Modulation by transcortin-like binding sites of uptake and distribution of glucocorticoids by dispersed pituitary cells.

The influence of transcortin-like (TL) binding sites on uptake and distribution of glucocorticoids by dispersed pituitary cells was investigated. TL material, which combines corticosterone (CORT), but not dexamethasone (DEX), was previously found to be present on cell membranes and in cytosol of hypophysis. Exposure of cells at 0 degrees brought about striking differences in steroid binding, as labeled CORT was taken up more rapidly and to a significantly greater extent than DEX. This resulted from a higher concentration of binding sites and not from a difference in binding affinity.

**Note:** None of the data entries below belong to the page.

(** * SubCreater: the tag-line parser and the subtitle renderer

    A shallow embedding of [core/parser.py], [core/renderer.py] and the
    settings preparation of [main.py], with the properties of the design
    specification proved (or refuted) against it.

    Modelling conventions.
    - A Python [str] is a list of Unicode code points ([N]).  Dictionary
      keys and configuration strings, which the sources write as ASCII
      literals, are Rocq strings.
    - Python [int] is [Z].  A Python [float] is kept by its value, a
      rational; every operation that yields a float is the exact
      operation followed by the rounding of the machine, which the back
      end provides ([round64]; [Binary64.binary64] is the IEEE 754
      rounding to nearest even).  [int(...)] is truncation toward zero.
      Overflow, NaN and the sign of zero are not modelled.
    - The Pillow drawing context is external.  A call to it is recorded
      as a [draw_op]; the renderer is the function from its arguments to
      the sequence of calls it issues.
    - Python dictionaries that are shared and mutated (the settings) live
      in a store indexed by object identity. *)

From Stdlib Require Import ZArith NArith QArith Qround Qabs List Bool Lia.
From Stdlib Require Import String Ascii SpecFloat Morphisms.
From stdpp Require Import base gmap strings.
Import ListNotations.

Local Open Scope Z_scope.

(* ================================================================== *)
(** * Python strings *)
(* ================================================================== *)

Module PyStr.

Definition char := N.
Definition str := list char.

(** The code points for which [str.isspace] holds on a single character;
    [str.strip()] removes exactly these. *)
Definition is_space (c : char) : bool :=
  ((9 <=? c) && (c <=? 13) || (28 <=? c) && (c <=? 32) ||
   (c =? 133) || (c =? 160) || (c =? 5760) ||
   (8192 <=? c) && (c <=? 8202) || (c =? 8232) || (c =? 8233) ||
   (c =? 8239) || (c =? 8287) || (c =? 12288))%N.

Fixpoint lstrip (s : str) : str :=
  match s with
  | [] => []
  | c :: rest => if is_space c then lstrip rest else s
  end.

Definition rstrip (s : str) : str := rev (lstrip (rev s)).

Definition strip (s : str) : str := rstrip (lstrip s).

(** [not s] for a string. *)
Definition is_empty (s : str) : bool :=
  match s with [] => true | _ => false end.

Fixpoint str_eqb (a b : str) : bool :=
  match a, b with
  | [], [] => true
  | x :: a', y :: b' => (x =? y)%N && str_eqb a' b'
  | _, _ => false
  end.

(** [s.endswith(suffix)] *)
Definition endswith (s suffix : str) : bool :=
  str_eqb (skipn (length s - length suffix) s) suffix
  && (length suffix <=? length s)%nat.

(** [s[:-2]] *)
Definition drop_last2 (s : str) : str := firstn (length s - 2) s.

(** ASCII literals of the sources. *)
Fixpoint lit (s : string) : str :=
  match s with
  | EmptyString => []
  | String a rest => N_of_ascii a :: lit rest
  end.

Definition LBRACKET : char := 91%N.
Definition RBRACKET : char := 93%N.
Definition NEWLINE : char := 10%N.
Definition CR : char := 13%N.

(** The longest prefix whose characters all satisfy [p], and what
    follows it. *)
Fixpoint span (p : char -> bool) (s : str) : str * str :=
  match s with
  | [] => ([], [])
  | c :: rest =>
      if p c then let '(a, b) := span p rest in (c :: a, b) else ([], s)
  end.

(** Text-mode reading with universal newlines: [\r\n] and a lone [\r]
    both read as [\n]. *)
Fixpoint universal_newlines (s : str) : str :=
  match s with
  | [] => []
  | c :: rest =>
      if (c =? CR)%N then
        NEWLINE :: match rest with
                   | d :: rest' =>
                       if (d =? NEWLINE)%N then universal_newlines rest'
                       else universal_newlines rest
                   | [] => []
                   end
      else c :: universal_newlines rest
  end.

(** Iterating over a text file: each line keeps its final [\n]; a last
    line without one is still yielded. *)
Fixpoint readlines_from (cur : str) (s : str) : list str :=
  match s with
  | [] => match cur with [] => [] | _ => [rev cur] end
  | c :: rest =>
      if (c =? NEWLINE)%N then rev (c :: cur) :: readlines_from [] rest
      else readlines_from (c :: cur) rest
  end.

Definition file_lines (content : str) : list str :=
  readlines_from [] (universal_newlines content).

End PyStr.

(* ================================================================== *)
(** * core/parser.py *)
(* ================================================================== *)

Module Parser.
Import PyStr.

(** The [re.match] of [parse_subtitle_line].  Its pattern is: an opening
    bracket, one or more characters other than a closing bracket
    (group 1), a closing bracket, then any run of characters other than
    a newline (group 2).  The match is anchored at the start only, so
    group 1 is the non-empty run up to the first closing bracket and
    group 2 stops at the first newline. *)
Definition re_match_tag (line : str) : option (str * str) :=
  match line with
  | c :: rest =>
      if (c =? LBRACKET)%N then
        match span (fun d => negb (d =? RBRACKET)%N) rest with
        | ((_ :: _) as tag, _ :: tail) =>
            Some (tag, fst (span (fun d => negb (d =? NEWLINE)%N) tail))
        | _ => None
        end
      else None
  | [] => None
  end.

(** [parse_subtitle_line]: [(base_tag, full_tag, text, is_translation)]
    or [None]. *)
Definition parse_subtitle_line (line : str) : option (str * str * str * bool) :=
  let line := strip line in
  if is_empty line then None
  else
    match re_match_tag line with
    | None => None
    | Some (full_tag, group2) =>
        let text := strip group2 in
        if is_empty text then None
        else
          let is_translation := endswith full_tag (lit "ch") in
          let base_tag :=
            if is_translation then drop_last2 full_tag else full_tag in
          Some (base_tag, full_tag, text, is_translation)
    end.

(** [SubtitleEntry = Dict[str, Optional[str]]] with its five keys. *)
Record SubtitleEntry := mkEntry {
  id : option str;
  full_tag_original : option str;
  original_text : option str;
  translated_text : option str;
  full_tag_translation : option str
}.

(** What [parse_subtitle_file] prints. *)
Inductive message :=
| OrphanWarning (line_number : nat) (content : str)
| FileNotFoundMsg (filepath : string)
| ParseErrorMsg (filepath : string).

(** The local variables of [parse_subtitle_file] that live across loop
    iterations, and the printed output. *)
Record pstate := mkState {
  subtitles : list SubtitleEntry;
  last_base_tag : option str;
  temp_original_text : option str;
  temp_full_tag_original : option str;
  printed : list message
}.

Definition init : pstate := mkState [] None None None [].

(** Truth value of an [Optional[str]]. *)
Definition truthy (o : option str) : bool :=
  match o with
  | Some (_ :: _) => true
  | _ => false
  end.

(** [last_base_tag == base_tag] *)
Definition opt_eqb (o : option str) (b : str) : bool :=
  match o with
  | Some a => str_eqb a b
  | None => false
  end.

(** The dictionary appended for a pending original without translation. *)
Definition standalone (s : pstate) : SubtitleEntry :=
  {| id := last_base_tag s;
     full_tag_original := temp_full_tag_original s;
     original_text := temp_original_text s;
     translated_text := None;
     full_tag_translation := None |}.

Definition pending_guard (s : pstate) : bool :=
  truthy (temp_original_text s) && truthy (last_base_tag s)
  && truthy (temp_full_tag_original s).

(** One iteration of the [for line_number, line_content in enumerate(f, 1)]
    loop. *)
Definition step (s : pstate) (line_number : nat) (line_content : str) : pstate :=
  match parse_subtitle_line line_content with
  | None =>
      if pending_guard s then
        {| subtitles := subtitles s ++ [standalone s];
           last_base_tag := None;
           temp_original_text := None;
           temp_full_tag_original := None;
           printed := printed s |}
      else s
  | Some (base_tag, full_tag, text, is_translation) =>
      if negb is_translation then
        {| subtitles :=
             if pending_guard s then subtitles s ++ [standalone s]
             else subtitles s;
           last_base_tag := Some base_tag;
           temp_original_text := Some text;
           temp_full_tag_original := Some full_tag;
           printed := printed s |}
      else if truthy (temp_original_text s)
              && opt_eqb (last_base_tag s) base_tag
              && truthy (temp_full_tag_original s) then
        {| subtitles :=
             subtitles s ++
             [ {| id := Some base_tag;
                  full_tag_original := temp_full_tag_original s;
                  original_text := temp_original_text s;
                  translated_text := Some text;
                  full_tag_translation := Some full_tag |} ];
           last_base_tag := None;
           temp_original_text := None;
           temp_full_tag_original := None;
           printed := printed s |}
      else
        {| subtitles := subtitles s;
           last_base_tag := last_base_tag s;
           temp_original_text := temp_original_text s;
           temp_full_tag_original := temp_full_tag_original s;
           printed :=
             printed s ++ [OrphanWarning line_number (strip line_content)] |}
  end.

(** The loop over the remaining lines, numbered from [line_number]. *)
Fixpoint loop (s : pstate) (line_number : nat) (lines : list str) : pstate :=
  match lines with
  | [] => s
  | l :: rest => loop (step s line_number l) (S line_number) rest
  end.

(** The check after the loop. *)
Definition finish (s : pstate) : list SubtitleEntry :=
  if pending_guard s then subtitles s ++ [standalone s] else subtitles s.
(** The handler of each event, on the component. *)
Definition step (e : Event) (c : Component) : Component :=
  match e with
  | KeyDown keyCode => handleKeyDown keyCode c
  | KeyUp keyCode => handleKeyUp keyCode c
  | MouseDown note => onMouseDown note c
  | MouseUp note => onMouseUp note c
  | TouchStart note => onTouchStart note c
  | TouchEnd note => onTouchEnd note c
  | OctaveChange direction => handleOctaveChange direction c
  | StartRecording => fst (startRecording c)
  | StopRecording => stopRecording c
  | DataAvailable data => ondataavailable data c
  | Stop => fst (fst (onstop c))
  | Effect => runEffect c
  end.

(** The events of a list, handled one after the other. *)
Definition run (events : list Event) (c : Component) : Component :=
  foldl (λ c e, step e c) c events.

End Events.

(** The octave step of an event: that of the button clicked, none for any
    other event. *)
Definition octaveStep (e : Event) : Z :=
  match e with
  | OctaveChange direction => if String.eqb direction "up" then 1 else -1
  | _ => 0
  end.

(** The attacks an on-screen key adds beyond its releases: one per mouse-down
    or touch-start, minus one per mouse-up or touch-end. *)
Definition buttonNet (e : Event) : Z :=
  match e with
  | MouseDown _ | TouchStart _ => 1
  | MouseUp _ | TouchEnd _ => -1
  | _ => 0
  end.

Definition sumZ {A} (f : A → Z) (l : list A) : Z := foldr (λ x acc, f x + acc) 0 l.

Definition isStop (e : Event) : bool :=
  match e with Stop => true | _ => false end.

(** The chunks delivered after the last [Stop] event of a list, in order
    ([existsb isStop] tells whether a list has a [Stop] event). *)
Fixpoint sinceLastStop (events : list Event) : list (list byte) :=
  match events with
  | [] => []
  | Stop :: rest => sinceLastStop rest
  | DataAvailable data :: rest =>
      if existsb isStop rest then sinceLastStop rest
      else data :: sinceLastStop rest
  | _ :: rest => sinceLastStop rest
  end.

(** The notes of the key table. *)
Definition keyNotes : list string := omap getNoteFromKeyCode keyCodes.

(** Events of the keys and the octave buttons, and events of the recording
    buttons and of the recorders. *)
Definition isNoteEvent (e : Event) : bool :=
  match e with
  | KeyDown _ | KeyUp _ | MouseDown _ | MouseUp _ | TouchStart _ | TouchEnd _
  | OctaveChange _ => true
  | _ => false
  end.

Definition isRecordingEvent (e : Event) : bool :=
  match e with
  | StartRecording | StopRecording | DataAvailable _ | Stop => true
  | _ => false
  end.

(** What the recording handlers work on, and what the key and octave handlers
    work on. *)
Definition recordingSide (c : Component) :=
  (audioContext c, mediaRecorder c, audioChunks c, streams c, recorders c,
   outputs <$> synth c).

Definition noteSide (c : Component) :=
  (settings c, activeNotes c, voice_calls c).

(** The shape of a component that has been mounted: there is a synth, it is
    connected to one stream destination per recorder created (destination
    [i] is the one of recorder [i]), and the current recorder is the last
    one created. *)
Definition wellFormed (c : Component) : Prop :=
  (∃ s, synth c = Some s ∧ outputs s = seq 0 (length (recorders c)))
  ∧ streams c = length (recorders c)
  ∧ mediaRecorder c
    = match length (recorders c) with O => None | S n => Some n end
  ∧ (∀ i rec, recorders c !! i = Some rec → rec_stream rec = i).

(** * Properties *)

Example getNoteWithOctave_mounted : getNoteWithOctave mounted "C#" = "C#4".
Proof. reflexivity. Qed.

Example getNoteWithOctave_negative :
  getNoteWithOctave
    (handleOctaveChange "down" (with_settings {| octave := 0 |} mounted)) "A" = "A-1".
Proof. reflexivity. Qed.

Example press_C_then_D :
  voice_calls (handleKeyUp 83 (handleKeyUp 65 (handleKeyDown 83 (handleKeyDown 65 mounted))))
  = [TriggerAttack "C4"; TriggerAttack "D4"; TriggerRelease "C4"; TriggerRelease "D4"].
Proof. reflexivity. Qed.

Example keyboard_buttons_while_holding_C :
  Forall (λ note, voice_calls (onMouseDown note holdingC)
                  = [TriggerAttack "C4"; TriggerAttack (note +:+ "4")])
    keyboardNotes.
Proof. repeat constructor. Qed.

Example parse_stereoWav :
  parseWavHeader stereoWav
  = Ok {| dataOffset := 44; dataLen := 4; sampleRate := 44100;
          channels := 2; bitsPerSample := 16 |}.
Proof. vm_compute. reflexivity. Qed.

Example parse_eightBitWav :
  parseWavHeader eightBitWav
  = Ok {| dataOffset := 44; dataLen := 4; sampleRate := 44100;
          channels := 1; bitsPerSample := 8 |}.
Proof. vm_compute. reflexivity. Qed.

Example parse_empty : parseWavHeader [] = Throw DecodeError.
Proof. reflexivity. Qed.

Example blocks_oneSecond :
  length (blocks oneSecondOfSilence) = 39%nat
  ∧ (length <$> last (blocks oneSecondOfSilence)) = Some 324%nat.
Proof. vm_compute. split; reflexivity. Qed.

(** ** Key codes *)

Lemma getNoteFromKeyCode_unmapped (keyCode : Z) :
  keyCode ∉ keyCodes → getNoteFromKeyCode keyCode = None.
Proof.
  unfold keyCodes. rewrite !not_elem_of_cons. intros H.
  destruct keyCode as [|p|p]; try reflexivity.
  do 8 (try (destruct p as [p|p|]; try reflexivity)); exfalso; intuition congruence.
Qed.

Lemma getNoteFromKeyCode_mapped (keyCode : Z) :
  keyCode ∈ keyCodes → ∃ n, getNoteFromKeyCode keyCode = Some n ∧ truthy (Some n) = true.
Proof.
  unfold keyCodes. rewrite !elem_of_cons, elem_of_nil.
  intros H. destruct_or!; subst; try done; eexists; (split; reflexivity).
Qed.

Lemma getNoteFromKeyCode_truthy (keyCode : Z) (n : string) :
  getNoteFromKeyCode keyCode = Some n → truthy (getNoteFromKeyCode keyCode) = true.
Proof.
  intros Hn. destruct (decide (keyCode ∈ keyCodes)) as [Hin|Hout].
  - destruct (getNoteFromKeyCode_mapped _ Hin) as (m & Hm & Ht). by rewrite Hm.
  - rewrite (getNoteFromKeyCode_unmapped _ Hout) in Hn. discriminate.
Qed.
(** [JSON.stringify] without indentation writes no whitespace of its
    own. *)
Lemma serialize_no_whitespace :
  forall v, space_free v = true ->
    forall text, SerializeJSONProperty "" "" v = Some text ->
      no_whitespace text = true.
Proof.
  fix IH 1. intros [| |b|n|s|l|o] Hp text.
  - discriminate.
  - intros [= <-]. reflexivity.
  - destruct b; intros [= <-]; reflexivity.
  - intros [= <-]. apply pretty_Z_no_whitespace.
  - intros [= <-]. now apply QuoteJSONString_no_whitespace.
  - assert (Hall : forall x, In x l -> space_free x = true ->
              forall t, SerializeJSONProperty "" "" x = Some t ->
                no_whitespace t = true).
    { clear Hp. induction l as [|x l IHl]; [contradiction|].
      intros x' [<-|Hin]; [apply IH|now apply IHl]. }
    rewrite space_free_arr in Hp.
    rewrite serialize_compact_arr. intros [= <-].
    apply wrap_compact_no_whitespace; try reflexivity.
    intros t Ht. apply in_map_iff in Ht as (x & <- & Hx).
    destruct (SerializeJSONProperty "" "" x) as [t|] eqn:E; [|reflexivity].
    apply (Hall x Hx (Hp x Hx) t E).
  - assert (Hall : forall x, In x (map snd o) -> space_free x = true ->
              forall t, SerializeJSONProperty "" "" x = Some t ->
                no_whitespace t = true).
    { clear Hp. induction o as [|[k x] o IHo]; [contradiction|].
      intros x' [<-|Hin]; [apply IH|now apply IHo]. }
    rewrite space_free_obj in Hp.
    rewrite serialize_compact_obj. intros [= <-].
    apply wrap_compact_no_whitespace; try reflexivity.
    intros t Ht. apply in_flat_map in Ht as ([k x] & Hkx & Ht). cbn [fst snd] in Ht.
    destruct (SerializeJSONProperty "" "" x) as [str|] eqn:E; [|contradiction].
    destruct Ht as [<-|[]]. destruct (Hp k x Hkx) as [Hk Hx].
    rewrite !no_whitespace_app, (QuoteJSONString_no_whitespace k Hk).
    cbn [andb]. change (no_whitespace ":") with true. cbn [andb].
    apply (Hall x); [|exact Hx|exact E].
    apply in_map_iff. now exists (k, x).
Qed.
(** C4, as the code has it. Two values equal up to the key order of
    objects that are not inside an array, their arrays being equal, have
    the same canonical string. For a value whose keys, at the top and in
    every object nested under a key, are pairwise distinct and are neither
    written with digits only nor "__proto__", the canonical string is the
    text [JSON.stringify] writes without indentation for a value [sorted]
    that differs from the argument in the order of keys only, and whose
    keys are in strictly increasing order at the top and in every object
    nested under a key; an array under a key is kept as it is, so that the
    objects inside it keep the key order they came with, and an array is
    serialized as it is. The canonical string holds no space, tab or line
    break unless a key or a string of the value holds a space. *)
Theorem canonicalizeMetadata_key_order (a b : value) :
  key_equiv false a b ->
  canonicalizeMetadata a = canonicalizeMetadata b
  /\ (plain_keys a = true ->
      exists sorted,
        canonicalizeMetadata a = JSON_stringify sorted
        /\ keys_sorted sorted
        /\ key_equiv false a sorted
        /\ (forall k l, get_prop k a = VArr l -> get_prop k sorted = VArr l))
  /\ (forall l, canonicalizeMetadata (VArr l) = JSON_stringify (VArr l))
  /\ (space_free a = true ->
      forall canonical,
        canonicalizeMetadata a = Some canonical ->
        no_whitespace canonical = true).
Proof.
  intros H. split; [|split; [|split]].
  - unfold canonicalizeMetadata.
    rewrite (sortObjectKeys_key_equiv a b H). reflexivity.
  - intros Hplain. exists (sortObjectKeys a).
    split; [reflexivity|]. split; [apply sortObjectKeys_keys_sorted|].
    split; [now apply sortObjectKeys_key_equiv_self|].
    intros k l Hk. destruct a as [| | | | | |o]; try discriminate.
    cbn [get_prop] in Hk.
    apply plain_keys_obj in Hplain as (_ & Hpk & _).
    assert (Hin : In k (obj_keys o)).
    { destruct (in_dec string_dec k (obj_keys o)) as [Hin|Hnot]; [exact Hin|].
      rewrite (obj_get_absent k o Hnot) in Hk. discriminate. }
    rewrite sortObjectKeys_lookup
      by now apply (plain_key_not_proto k (obj_keys o)).
    now rewrite Hk.
  - reflexivity.
  - intros Hfree canonical Hc. unfold canonicalizeMetadata, JSON_stringify in Hc.
    apply (serialize_no_whitespace (sortObjectKeys a)); [|exact Hc].
    now apply sortObjectKeys_space_free.
Qed.

Lemma canonicalizeMetadata_key_order_witness :
  canonicalizeMetadata record_ab = canonicalizeMetadata record_ba
  /\ (plain_keys record_ab = true ->
      exists sorted,
        canonicalizeMetadata record_ab = JSON_stringify sorted
        /\ keys_sorted sorted
        /\ key_equiv false record_ab sorted
        /\ (forall k l, get_prop k record_ab = VArr l -> get_prop k sorted = VArr l))
  /\ (forall l, canonicalizeMetadata (VArr l) = JSON_stringify (VArr l))
  /\ (space_free record_ab = true ->
      forall canonical,
        canonicalizeMetadata record_ab = Some canonical ->
        no_whitespace canonical = true).
Proof.
  apply (canonicalizeMetadata_key_order record_ab record_ba).
  exact record_ab_equiv_ba.
Defined.

(** The sample record satisfies the side conditions, and its canonical
    string is the compact text with the keys in order. *)
Example record_ba_canonical :
  plain_keys record_ba = true
  /\ space_free record_ba = true
  /\ canonicalizeMetadata record_ba
     = Some ("{" ++ String dquote "a" ++ String dquote ":{"
             ++ String dquote "x" ++ String dquote ":2,"
             ++ String dquote "y" ++ String dquote ":1},"
             ++ String dquote "b" ++ String dquote ":[1,2]}").
Proof. repeat split; reflexivity. Qed.
(** ** Every way a call rejects *)

Lemma on_error_Rejected (options : BatchOptions) (input : BatchInput) (e0 e : exn) :
  on_error options input e0 = Rejected e ->
  continueOnError options = false /\ e0 = e.
Proof.
  unfold on_error. destruct (continueOnError options); [discriminate|].
  now intros [= ->].
Qed.

(** The steps past the call of [processOne] settle no promise, and reject
    with what a promise was rejected with. *)
Lemma tick_past_loop (options : BatchOptions) (st st' : state) :
  (forall i, st_pc st <> Loop i) ->
  tick [] options st = Some st' ->
  promises st' = promises st
  /\ forall e, st_pc st' = Failed e ->
       exists w, promises st !! w = Some (Rejected e).
Proof.
  intros Hpc. unfold tick.
  destruct (st_pc st) as [i|i [w|]| | |e0] eqn:E; try discriminate.
  - now destruct (Hpc i).
  - destruct (promises st !! w) as [[|settled|e0]|] eqn:Hw; try discriminate.
    + intros [= <-]. split; [reflexivity|]. discriminate.
    + intros [= <-]. split; [reflexivity|].
      cbn [set_pc st_pc]. intros e [= <-]. eauto.
  - destruct (forallb _ _); [|discriminate].
    intros [= <-]. split; [reflexivity|]. discriminate.
Qed.

Section CallRuns.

At 25 and 37 degrees, while the same relationship was apparent during the early events of steroid interaction with the cell, binding of DEX increased gradually with incubation time and finally exceeded that of the natural steroid. Also, time-course studies on nuclear translocation showed a biphasic pattern, which closely paralleled that of whole-cell binding. Interestingly, treatment of rats with transcortin antiserum caused a decrement of pituitary TL sites, as well as of CORT translocation. We conclude that the TL binder, which is probably of plasma origin, may be actively involved in the process of uptake and cellular distribution of corticosteroids in the pituitary gland.